$1.5B Distress Hotel Fund Comes to Market

Sovereign wealth funds, family offices, pensions, endowments and foundations, and financial institutions were among the investors.

Certares Management and Knighthead Capital Management have closed their first co-managed fund: the CK Opportunities Fund, which focuses on travel, tourism and hospitality companies that are facing acute liquidity and financing needs.

At $1.5 billion, it substantially exceeded its initial target of $1 billion during the six months it was raised virtually.

The sponsors said it received strong support from a diversified global investor base, including sovereign wealth funds, family offices, pensions, endowments and foundations, and financial institutions.

Since its inception in October, the fund has allocated approximately $650 million of capital across four investments: Azul Brazilian Airlines, LATAM Airlines Group, Mystic Invest Holdings and Hertz Global Holdings, Inc.1 The fund’s Investment Committee consists of Greg O’Hara, Colin Farmer and Jeff Nedelman from Certares and Tom Wagner, Ara Cohen and Andrew Shannahan from Knighthead.

As the pandemic recedes, Knighthead co-founder Tom Wagner expressed optimism there is a long tail of opportunities in the private market that seek capital after a year of severely reduced travel volumes.

Also seeing opportunities in the distressed sector, Electra America and AKA announced in February they were partnering to launch the Electra America Hospitality Group with the aim of raising $500 million to acquire independent hotels in major gateway markets.
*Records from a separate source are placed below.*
(** * Strategic scenario simulator: a shallow embedding and its properties

    The definitions below follow [strategic_scenario_simulator.py] function by
    function.  Conventions of the embedding:

    - a Python [float] is an exact rational in canonical form ([Qc]), so that
      [==] on floats is Leibniz equality; rounding is not modelled;
    - a [timedelta] is its number of microseconds, an integer without
      bounds: the [OverflowError] that [datetime] raises when a sum of
      durations leaves ±999999999 days is not modelled, so nothing below
      says that a run over arbitrary durations returns;
    - a function object stored in [Action.side_effects] is a [Callable]
      identifier (function objects compare by identity); what calling it does
      is given by an interpretation [call], fixed for a whole section; a call
      that raises is taken to raise an [Exception], which the code catches
      (a [SystemExit] or [KeyboardInterrupt], which it lets through, is not
      modelled);
    - [random.random()] reads the next element of a tape of draws, and the
      position on the tape is threaded through the code;
    - a Python list is a [list]; where two names are bound to the same list
      object the sharing is written out (see [ReadyList]). *)

From Stdlib Require Import ZArith QArith Qcanon Lia.
From stdpp Require Import base tactics decidable option list numbers strings pretty relations.

Set Default Proof Using "Type".

(** ** Numbers *)

Abbreviation float := Qc (only parsing).

(** Decimal literal [n / d] as a float. *)
Definition lit (n : Z) (d : positive) : float := Q2Qc (n # d).

Definition timedelta := Z.

(** ** Data model *)

Inductive OutcomeType := SUCCESS | PARTIAL_SUCCESS | FAILURE | CATASTROPHIC.

#[global] Instance OutcomeType_eq_dec : EqDecision OutcomeType.
Proof. solve_decision. Defined.

(** Identity of a function object kept in [side_effects]. *)
Definition Callable := nat.

Module Action.
Record t := mk {
  name : string;
  description : string;
  duration : timedelta;
  cost : float;
  success_probability : float;
  dependencies : list string;
  side_effects : list Callable
}.
End Action.
Abbreviation Action := Action.t.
In general, distress assets have been slow to come to market, with the relative exception of hotels.

 Last month, for example, JLL was retained by a CMBS special servicer to market the sale of an $80 million, non-performing loan portfolio that includes six loans collateralized by full limited-service hotels totaling 1,022 keys across five states.

In unveiling the deal, JLL managing director Tom Hall said he was expecting a strong turnout for the offering  given the pent-up demand and lack of hospitality product.

More notably, Hospitality Investors Trust has filed for Chapter 11 bankruptcy this week. It has arranged a restructuring plan with Brookfield Asset Management, allowing it to take over.